» WORK TO BE COMPLETED: Provide again, from the entries below, every line from the one containing "unfold session_ready, login_succeeds" through the one containing "r). cbn [Py.rstrip_by].", exactly as written, and no other line.

(Records from a data source)
————————

(** ** The environment lister of the unified tool *)

(** C7.  When the lister gets as far as the filter step (the Azure CLI is
    there, a session is ready, a token is issued and the management API
    answers with [data]) and the filtered list is empty, it returns 1,
    writes its diagnostic to the error stream and leaves the standard
    output as it was. *)
Theorem empty_environment_list_fails (h : host) (s : state)
    (token_out token_err : string) (data : json) :
  which h "az" = true ->
  session_ready h = true ->
  az_get_access_token h = Within (Exited 0 token_out token_err) ->
  http_get h (Common.api_url h) (Py.strip token_out) = HttpJson data ->
  fst (Common.filter_environments data s) = Val [] ->
  Unified.list_environments h s
  = (Returned 1,
     State (config s) (stdout s)
       (stderr s ++ [Text "No Dataverse (CommonDataService) environments were found for this account."])).
Proof.
  intros Haz Hsess Htok Hhttp Hempty.
  assert (Hf : Common.filter_environments data s = (Val [], s)).
  { pose proof (filter_environments_cases data s) as H.
    destruct (response_well_shaped data).
    - rewrite H in Hempty |- *. cbn in Hempty. congruence.
    - destruct H as [ex H]. rewrite H in Hempty. discriminate. }
  unfold Unified.list_environments, Common.list_environments.
  assert (global_ Unified.globals "shutil" = ret tt) as -> by reflexivity.
  unfold bind at 1. unfold ret at 1. rewrite Haz. cbn [negb].
  unfold session_ready, login_succeeds in Hsess.
  assert (Hsession :
    try_except (bind (run_timed true (az_account_show h)) (fun _ => ret tt))
      (fun e => is_CalledProcessError e || is_TimeoutExpired e)
      (fun _ => try_except (bind (run true (az_login h)) (fun _ => ret tt))
                  is_CalledProcessError
                  (fun _ => bind (eprint (Text "Error: Azure login failed."))
                              (fun _ => return_ 1))) s
    = (Val tt, s)).
  { unfold try_except, bind, ret, raise, run_timed, run.
    destruct (az_account_show h) as [[rc o e|]|]; try discriminate.
    - destruct (rc =? 0)%Z; cbn in *; [reflexivity|].
      destruct (az_login h) as [rc' o' e'|]; try discriminate.
      now rewrite Hsess.
    - cbn. destruct (az_login h) as [rc' o' e'|]; try discriminate.
      now rewrite Hsess. }
  unfold bind at 1. rewrite Hsession.
  unfold bind at 1. unfold try_except at 1. unfold bind at 1.
  unfold run_timed, run. rewrite Htok. cbn [andb negb Z.eqb].
  unfold ret at 1. unfold ret at 1. cbn [p_stdout].
  unfold bind at 1. unfold try_except at 1. rewrite Hhttp.
  unfold ret at 1. unfold bind at 1. rewrite Hf. reflexivity.
Qed.

Lemma empty_environment_list_fails_witness :
  Unified.list_environments (host_with_response barren_response) (start NoFile)
  = (Returned 1,
     State NoFile []
       [Text "No Dataverse (CommonDataService) environments were found for this account."]).
Proof.
  apply (empty_environment_list_fails (host_with_response barren_response)
           (start NoFile) (" tok" +:+ nl) "" barren_response); reflexivity.
Defined.

(** ** The server name of the Copilot-only tool *)

Section ServerName.
Implicit Types (label rest s p : string) (a b c : ascii).

Lemma app_nonempty c l r : l +:+ String c r ≠ "".
Proof. destruct l; discriminate. Qed.

Lemma rstrip_by_keeps (p : ascii -> bool) c (l r : string) :
  p c = false ->
  Py.rstrip_by p (l +:+ String c r) = l +:+ String c (Py.rstrip_by p r).
Proof.
  intros Hc. induction l as [|a l IH].
  - change ("" +:+ String c r) with (String c r). cbn [Py.rstrip_by].
    destruct (Py.rstrip_by p r); [now rewrite Hc|reflexivity].
  - rewrite !app_cons. cbn [Py.rstrip_by]. rewrite IH.
    destruct (l +:+ String c (Py.rstrip_by p r)) eqn:E; [|reflexivity].
    now apply app_nonempty in E.
Qed.

Lemma split_head_label label rest :
  is_label label = true -> Py.split_head "." (label +:+ String "." rest) = label.
Proof.
  induction label as [|a l IH]; [reflexivity|].
  cbn [is_label]. intros [Ha Hl]%andb_true_iff. rewrite app_cons.
  cbn [Py.split_head]. rewrite IH by exact Hl.
  destruct (Ascii.eqb a ".") eqn:E; [|reflexivity].
  apply Ascii.eqb_eq in E as ->. discriminate.
Qed.

Lemma prefix_nil s : String.prefix "" s = true.
Proof. now destruct s. Qed.

Lemma prefix_cons a p b s :
  String.prefix (String a p) (String b s) = Ascii.eqb a b && String.prefix p s.
Proof.
  cbn. destruct (ascii_dec a b) as [->|Hne].
  - now rewrite Ascii.eqb_refl.
  - apply Ascii.eqb_neq in Hne. now rewrite Hne.
Qed.

Ltac case_char :=
  match goal with
  | |- context [Ascii.eqb ?a ?b] =>
      is_var b; destruct (Ascii.eqb_spec a b) as [<-|]; cbn [andb];
      try reflexivity
  end.

Lemma label_has_no_scheme label rest :
  is_label label = true ->
  String.prefix "https://" (label +:+ String "." rest) = false
  /\ String.prefix "http://" (label +:+ String "." rest) = false.
Proof.
  intros Hl.
  destruct label as [|c1 [|c2 [|c3 [|c4 [|c5 [|c6 l]]]]]];
    rewrite ?app_cons; change ("" +:+ String "." rest) with (String "." rest);
    split; rewrite ?prefix_cons; repeat case_char; try reflexivity;
    cbn in Hl; rewrite ?andb_false_r in Hl; discriminate.
Qed.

————————

» COMPLETED EXERCISE:
  unfold session_ready, login_succeeds in Hsess.
  assert (Hsession :
    try_except (bind (run_timed true (az_account_show h)) (fun _ => ret tt))
      (fun e => is_CalledProcessError e || is_TimeoutExpired e)
      (fun _ => try_except (bind (run true (az_login h)) (fun _ => ret tt))
                  is_CalledProcessError
                  (fun _ => bind (eprint (Text "Error: Azure login failed."))
                              (fun _ => return_ 1))) s
    = (Val tt, s)).
  { unfold try_except, bind, ret, raise, run_timed, run.
    destruct (az_account_show h) as [[rc o e|]|]; try discriminate.
    - destruct (rc =? 0)%Z; cbn in *; [reflexivity|].
      destruct (az_login h) as [rc' o' e'|]; try discriminate.
      now rewrite Hsess.
    - cbn. destruct (az_login h) as [rc' o' e'|]; try discriminate.
      now rewrite Hsess. }
  unfold bind at 1. rewrite Hsession.
  unfold bind at 1. unfold try_except at 1. unfold bind at 1.
  unfold run_timed, run. rewrite Htok. cbn [andb negb Z.eqb].
  unfold ret at 1. unfold ret at 1. cbn [p_stdout].
  unfold bind at 1. unfold try_except at 1. rewrite Hhttp.
  unfold ret at 1. unfold bind at 1. rewrite Hf. reflexivity.
Qed.

Lemma empty_environment_list_fails_witness :
  Unified.list_environments (host_with_response barren_response) (start NoFile)
  = (Returned 1,
     State NoFile []
       [Text "No Dataverse (CommonDataService) environments were found for this account."]).
Proof.
  apply (empty_environment_list_fails (host_with_response barren_response)
           (start NoFile) (" tok" +:+ nl) "" barren_response); reflexivity.
Defined.

(** ** The server name of the Copilot-only tool *)

Section ServerName.
Implicit Types (label rest s p : string) (a b c : ascii).

Lemma app_nonempty c l r : l +:+ String c r ≠ "".
Proof. destruct l; discriminate. Qed.

Lemma rstrip_by_keeps (p : ascii -> bool) c (l r : string) :
  p c = false ->
  Py.rstrip_by p (l +:+ String c r) = l +:+ String c (Py.rstrip_by p r).
Proof.
  intros Hc. induction l as [|a l IH].
  - change ("" +:+ String c r) with (String c r). cbn [Py.rstrip_by].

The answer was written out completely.